Saved data entries
————————
(** ** base/bitfield.hh *)

Definition mask (nbits : Z) : Z :=
  if nbits =? 64 then Z.ones 64 else wrap 64 (wrap 64 (Z.shiftl 1 nbits) - 1).

Definition bits (val first last : Z) : Z :=
  let nbits := first - last + 1 in
  Z.land (Z.shiftr val last) (mask nbits).

Definition bit1 (val bit : Z) : Z := bits val bit bit.

Definition mbits (val first last : Z) : Z :=
  Z.land val (Z.land (mask (first + 1)) (bnot 64 (mask last))).

Definition mask_range (first last : Z) : Z := mbits (Z.ones 64) first last.

Definition sext (N val : Z) : Z :=
  let sign_bit := bits val (N - 1) (N - 1) in
  if sign_bit =? 0 then val else Z.lor val (bnot 64 (mask N)).

Definition insertBits (val first last bit_val : Z) : Z :=
  let bmask := wrap 64 (Z.shiftl (mask (first - last + 1)) last) in
  Z.lor (Z.land (wrap 64 (Z.shiftl bit_val last)) bmask) (Z.land val (bnot 64 bmask)).

Definition insertBit (val bit bit_val : Z) : Z := insertBits val bit bit bit_val.

(** One step of the binary searches: skip [k] bits when the test holds. *)
Definition searchStep (test : Z -> bool) (k : Z) (s : Z * Z) : Z * Z :=
  let '(pos, val) := s in
  if test val then (pos + k, Z.shiftr val k) else (pos, val).

Definition nonzero (x : Z) : bool := negb (x =? 0).

Definition findMsbSet (val : Z) : Z :=
  if val =? 0 then 0
  else
    let s := (0, val) in
    let s := searchStep (fun v => nonzero (bits v 63 32)) 32 s in
    let s := searchStep (fun v => nonzero (bits v 31 16)) 16 s in
    let s := searchStep (fun v => nonzero (bits v 15 8)) 8 s in
    let s := searchStep (fun v => nonzero (bits v 7 4)) 4 s in
    let s := searchStep (fun v => nonzero (bits v 3 2)) 2 s in
    let '(msb, val) := s in
    if nonzero (bits val 1 1) then msb + 1 else msb.

Definition findLsbSet (val : Z) : Z :=
  if val =? 0 then 64
  else
    let s := (0, val) in
    let s := searchStep (fun v => negb (nonzero (bits v 31 0))) 32 s in
    let s := searchStep (fun v => negb (nonzero (bits v 15 0))) 16 s in
    let s := searchStep (fun v => negb (nonzero (bits v 7 0))) 8 s in
    let s := searchStep (fun v => negb (nonzero (bits v 3 0))) 4 s in
    let s := searchStep (fun v => negb (nonzero (bits v 1 0))) 2 s in
    let '(lsb, val) := s in
    if negb (nonzero (bits val 0 0)) then lsb + 1 else lsb.

Definition isPow2 (v : Z) : bool := Z.land v (wrap 64 (v - 1)) =? 0.

(** The portable branch of [popCount]. *)
Definition popCount (val : Z) : Z :=
  let m1 := 0x5555555555555555 in
  let m2 := 0x3333333333333333 in
  let m4 := 0x0f0f0f0f0f0f0f0f in
  let sum := 0x0101010101010101 in
  let val := wrap 64 (val - Z.land (Z.shiftr val 1) m1) in
  let val := wrap 64 (Z.land val m2 + Z.land (Z.shiftr val 2) m2) in
  let val := Z.land (wrap 64 (val + Z.shiftr val 4)) m4 in
  Z.shiftr (wrap 64 (val * sum)) 56.

(** ** base/flags.hh, for flags of width [w] *)

Module Flags.
Definition isSet (f m : Z) : bool := nonzero (Z.land f m).
Definition allSet (f m : Z) : bool := Z.land f m =? m.
Definition noneSet (f m : Z) : bool := Z.land f m =? 0.
Definition clear (w f m : Z) : Z := Z.land f (bnot w m).
Definition set (f m : Z) : Z := Z.lor f m.
Definition setTo (w f m : Z) (val : bool) : Z := Z.lor (Z.land f (bnot w m)) (if val then m else 0).
Definition update (w f flags m : Z) : Z := Z.lor (Z.land f (bnot w m)) (Z.land flags m).
End Flags.

(** ** base/intmath.hh *)

(** [isPrime]: trial division by 5, 7, 11, 13, ...; [fuel] bounds the loop. *)
Fixpoint isPrime_loop (fuel : nat) (n i : Z) : outcome bool :=
  match fuel with
  | O => OutOfFuel
  | S fuel =>
      if i * i <=? n then
        if (Z.rem n i =? 0) || (Z.rem n (i + 2) =? 0) then Done false
        else isPrime_loop fuel n (i + 6)
      else Done true
  end.

Definition isPrime (fuel : nat) (n : Z) : outcome bool :=
  if (n =? 2) || (n =? 3) then Done true else isPrime_loop fuel n 5.

(** The loop tests fewer than [n] divisors. *)
Definition isPrimeN (n : Z) : outcome bool := isPrime (S (Z.to_nat n)) n.

Definition leastSigBit (n : Z) : Z := Z.land n (bnot 64 (wrap 64 (n - 1))).
Definition isPowerOf2 (n : Z) : bool := nonzero n && (leastSigBit n =? n).

(** [power(n, e)]: the result and how often the overflow warning is printed. *)
Fixpoint power_loop (k : nat) (n : Z) (s : Z * nat) : Z * nat :=
  match k with
  | O => s
  | S k =>
      let '(result, warnings) := s in
      let result' := wrap 64 (result * n) in
      power_loop k n (result', if result' <? result then S warnings else warnings)
  end.
Definition power (n e : Z) : Z * nat :=
  if e =? 0 then (1, O) else power_loop (Z.to_nat (e - 1)) n (n, O).

(** [floorLog2(unsigned long long)]; the other widths are the same search. *)
Definition floorLog2 (x : Z) : outcome Z :=
  if 0 <? x then
    let s := (0, x) in
    let s := searchStep (fun x => nonzero (Z.land x 0xffffffff00000000)) 32 s in
    let s := searchStep (fun x => nonzero (Z.land x 0x00000000ffff0000)) 16 s in
    let s := searchStep (fun x => nonzero (Z.land x 0x000000000000ff00)) 8 s in
    let s := searchStep (fun x => nonzero (Z.land x 0x00000000000000f0)) 4 s in
    let s := searchStep (fun x => nonzero (Z.land x 0x000000000000000c)) 2 s in
    let '(y, x) := s in
    Done (if nonzero (Z.land x 0x2) then y + 1 else y)
  else Exited.

Definition ceilLog2 (n : Z) : outcome Z :=
  if n =? 1 then Done 0 else obind (floorLog2 (wrap 64 (n - 1))) (fun y => Done (y + 1)).
Definition floorPow2 (n : Z) : outcome Z := obind (floorLog2 n) (fun y => Done (wrap 64 (Z.shiftl 1 y))).
(** A shift by the width of the type is undefined. *)
Definition ceilPow2 (n : Z) : outcome Z := obind (ceilLog2 n) (fun y => if y <? 64 then Done (wrap 64 (Z.shiftl 1 y)) else Exited).
Definition divCeil (a b : Z) : Z := wrap 64 (a + b - 1) / b.
Definition roundUp (val align : Z) : Z :=
  let mask := wrap 64 (align - 1) in Z.land (wrap 64 (val + mask)) (bnot 64 mask).
Definition roundDown (val align : Z) : Z :=
  let mask := wrap 64 (align - 1) in Z.land val (bnot 64 mask).

Definition isHex (c : Z) : bool :=
  ((48 <=? c) && (c <=? 57)) || ((65 <=? c) && (c <=? 70)) || ((97 <=? c) && (c <=? 102)).
Definition isOct (c : Z) : bool := (48 <=? c) && (c <=? 55).
Definition isDec (c : Z) : bool := (48 <=? c) && (c <=? 57).
Definition hex2Int (c : Z) : Z :=
  if (48 <=? c) && (c <=? 57) then c - 48
  else if (65 <=? c) && (c <=? 70) then c - 65 + 10
  else if (97 <=? c) && (c <=? 102) then c - 97 + 10
  else 0.

(** base/intmath.cc: [prevPrime]. *)
Fixpoint prevPrime_loop (fuel : nat) (n decr : Z) : outcome Z :=
  match fuel with
  | O => OutOfFuel
  | S fuel' =>
      obind (isPrimeN n) (fun p =>
      if p then Done n else prevPrime_loop fuel' (n - decr) (6 - decr))
  end.
Definition prevPrime (fuel : nat) (n : Z) : outcome Z :=
  let n := if Z.odd n then n else n - 1 in
  let decr := Z.rem n 3 in
  if decr =? 0 then prevPrime_loop fuel (n - 2) 2
  else if decr =? 1 then prevPrime_loop fuel n 4
  else prevPrime_loop fuel n decr.

(** ** Masks and slices *)

Lemma mask_ones n : 0 <= n <= 64 -> mask n = Z.ones n.
Proof.
  intros Hn. unfold mask. destruct (Z.eqb_spec n 64) as [->|Hne]; [done|]. unfold wrap.
  assert (0 < 2 ^ n < 2 ^ 64) by (split; [apply Z.pow_pos_nonneg|apply Z.pow_lt_mono_r]; lia).
  rewrite Z.shiftl_1_l, !Z.mod_small by (rewrite ?Z.mod_small; lia). rewrite Z.ones_equiv. lia.
Qed.

Lemma bits_spec val first last : 0 <= last <= first -> first < 64 ->
  bits val first last = (val / 2 ^ last) mod 2 ^ (first - last + 1).
Proof.
  intros Hl Hf. unfold bits. rewrite mask_ones, Z.land_ones, Z.shiftr_div_pow2 by lia. done.
Qed.

Lemma bits_range val first last : 0 <= last <= first -> first < 64 -> 0 <= bits val first last < 2 ^ (first - last + 1).
Proof. intros. rewrite bits_spec by done. apply Z.mod_pos_bound, Z.pow_pos_nonneg; lia. Qed.

Lemma testbit_wrap w x i : 0 <= i -> 0 <= w -> Z.testbit (wrap w x) i = Z.testbit x i && (i <? w).
Proof.
  intros Hi Hw. unfold wrap. destruct (Z.ltb_spec i w).
  - rewrite Z.mod_pow2_bits_low, andb_true_r by lia. done.
  - rewrite Z.mod_pow2_bits_high, andb_false_r by lia. done.
Qed.

Lemma testbit_ones n i : 0 <= i -> 0 <= n -> Z.testbit (Z.ones n) i = (i <? n).
Proof. intros Hi Hn. rewrite Z.testbit_ones by done. by rewrite (proj2 (Z.leb_le 0 i)). Qed.

Lemma testbit_bnot w x i : 0 <= i -> 0 <= w -> Z.testbit (bnot w x) i = xorb (Z.testbit x i) (i <? w).
Proof. intros Hi Hw. unfold bnot. by rewrite Z.lxor_spec, testbit_ones. Qed.

Lemma testbit_shiftl x n i : 0 <= i -> 0 <= n -> Z.testbit (Z.shiftl x n) i = (n <=? i) && Z.testbit x (i - n).
Proof.
  intros Hi Hn. rewrite Z.shiftl_spec by done. destruct (Z.leb_spec n i); [done|].
  rewrite Z.testbit_neg_r by lia. done.
Qed.

(** The bits of a word built from shifts, masks and logical operations. *)
Create Rewrite HintDb word_bits.
#[export] Hint Rewrite Z.land_spec Z.lor_spec Z.lxor_spec Z.ldiff_spec Z.bits_0 : word_bits.
#[export] Hint Rewrite testbit_wrap testbit_ones testbit_bnot testbit_shiftl Z.shiftr_spec using lia : word_bits.

(** Compare two words bit by bit. *)
Ltac bitwise i Hi := apply Z.bits_inj'; intros i Hi; autorewrite with word_bits.

(** A word is determined by its low bits. *)
Lemma testbit_above w x i : 0 <= x < 2 ^ w -> w <= i -> Z.testbit x i = false.
Proof.
  intros Hx Hi. destruct (Z.eq_dec x 0) as [->|Hne]; [apply Z.bits_0|]. apply Z.bits_above_log2; [lia|].
  assert (Z.log2 x < w) by (apply Z.log2_lt_pow2; lia). lia.
Qed.

Lemma word_bounds w x : 0 <= w -> 0 <= x -> (forall i, w <= i -> Z.testbit x i = false) -> x < 2 ^ w.
Proof.
  intros Hw Hx Hb. destruct (Z.ltb_spec x (2 ^ w)); [done|]. exfalso.
  assert (0 < x) by (pose proof (Z.pow_pos_nonneg 2 w); lia).
  assert (w <= Z.log2 x) by (apply Z.log2_le_pow2; lia).
  pose proof (Z.bit_log2 x ltac:(lia)) as Hl. rewrite Hb in Hl; done.
Qed.

Lemma testbit_insertBits val first last b i : 0 <= last <= first -> first < 64 -> 0 <= i -> u64 val ->
  Z.testbit (insertBits val first last b) i =
    if (last <=? i) && (i <=? first) then Z.testbit b (i - last) else Z.testbit val i.
Proof.
  intros Hl Hf Hi Hv. unfold insertBits.
  rewrite mask_ones by lia. rewrite Z.lor_spec, !Z.land_spec, testbit_bnot, !testbit_wrap, !testbit_shiftl by lia.
  destruct (Z.leb_spec last i); cbn [andb].
  - rewrite testbit_ones by lia. replace (i - last <? first - last + 1) with (i <=? first)
      by (destruct (Z.leb_spec i first), (Z.ltb_spec (i - last) (first - last + 1)); lia || done).
    destruct (Z.leb_spec i first); cbn [andb].
    + rewrite (proj2 (Z.ltb_lt i 64)) by lia. cbn [andb xorb]. by rewrite !andb_true_r, andb_false_r, orb_false_r.
    + rewrite andb_false_r. cbn [orb xorb]. destruct (Z.ltb_spec i 64); [by rewrite andb_true_r|].
      rewrite (testbit_above 64 val i) by (unfold u64 in *; lia). done.
  - cbn [xorb orb]. rewrite (proj2 (Z.ltb_lt i 64)) by lia. by rewrite andb_true_r.
Qed.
————————
Only the number is needed here: how many lines in the data contain "isPrimeN"?

**Exercise output:**
2